[Saved entries]
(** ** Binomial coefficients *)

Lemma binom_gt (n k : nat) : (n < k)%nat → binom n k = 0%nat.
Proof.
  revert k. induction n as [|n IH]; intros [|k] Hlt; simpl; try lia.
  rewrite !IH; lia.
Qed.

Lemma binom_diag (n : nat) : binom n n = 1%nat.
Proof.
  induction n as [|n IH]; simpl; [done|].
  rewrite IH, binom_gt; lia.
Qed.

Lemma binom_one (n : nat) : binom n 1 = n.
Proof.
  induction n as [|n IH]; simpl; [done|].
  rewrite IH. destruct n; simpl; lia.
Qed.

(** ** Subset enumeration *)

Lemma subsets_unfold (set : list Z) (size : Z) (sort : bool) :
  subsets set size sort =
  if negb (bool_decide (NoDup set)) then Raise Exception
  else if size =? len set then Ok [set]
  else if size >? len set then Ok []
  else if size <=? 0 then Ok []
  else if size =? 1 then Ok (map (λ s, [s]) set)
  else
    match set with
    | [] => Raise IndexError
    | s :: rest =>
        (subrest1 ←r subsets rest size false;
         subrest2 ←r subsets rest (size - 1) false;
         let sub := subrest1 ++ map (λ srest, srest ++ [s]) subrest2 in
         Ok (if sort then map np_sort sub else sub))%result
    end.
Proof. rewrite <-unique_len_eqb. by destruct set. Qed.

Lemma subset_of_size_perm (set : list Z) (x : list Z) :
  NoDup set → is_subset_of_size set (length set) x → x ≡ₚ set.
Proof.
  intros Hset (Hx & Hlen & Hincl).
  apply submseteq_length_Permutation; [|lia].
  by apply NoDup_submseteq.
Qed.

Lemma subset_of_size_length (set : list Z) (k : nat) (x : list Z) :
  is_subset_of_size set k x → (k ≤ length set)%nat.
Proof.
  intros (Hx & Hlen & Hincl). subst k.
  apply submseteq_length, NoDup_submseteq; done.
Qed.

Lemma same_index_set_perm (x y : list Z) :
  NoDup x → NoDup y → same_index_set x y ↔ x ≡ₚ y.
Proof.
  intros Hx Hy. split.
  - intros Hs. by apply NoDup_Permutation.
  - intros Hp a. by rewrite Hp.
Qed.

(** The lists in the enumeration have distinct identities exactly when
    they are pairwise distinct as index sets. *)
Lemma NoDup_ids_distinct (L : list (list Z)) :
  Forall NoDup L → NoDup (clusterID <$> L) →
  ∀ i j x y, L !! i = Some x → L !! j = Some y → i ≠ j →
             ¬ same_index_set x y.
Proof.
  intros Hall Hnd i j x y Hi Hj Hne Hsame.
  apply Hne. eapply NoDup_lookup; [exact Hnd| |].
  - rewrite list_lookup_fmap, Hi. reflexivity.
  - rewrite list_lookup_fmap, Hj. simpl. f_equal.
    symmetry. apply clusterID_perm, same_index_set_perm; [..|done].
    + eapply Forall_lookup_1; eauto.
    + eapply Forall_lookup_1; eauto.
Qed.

• _What the task requires_: Write down exactly the span of lines above from the one containing "(** ** Subset enumeration *)" to the one containing "let sub := subrest1", both ends included.

• _Task answer_:
(** ** Subset enumeration *)

Lemma subsets_unfold (set : list Z) (size : Z) (sort : bool) :
  subsets set size sort =
  if negb (bool_decide (NoDup set)) then Raise Exception
  else if size =? len set then Ok [set]
  else if size >? len set then Ok []
  else if size <=? 0 then Ok []
  else if size =? 1 then Ok (map (λ s, [s]) set)
  else
    match set with
    | [] => Raise IndexError
    | s :: rest =>
        (subrest1 ←r subsets rest size false;
         subrest2 ←r subsets rest (size - 1) false;
         let sub := subrest1 ++ map (λ srest, srest ++ [s]) subrest2 in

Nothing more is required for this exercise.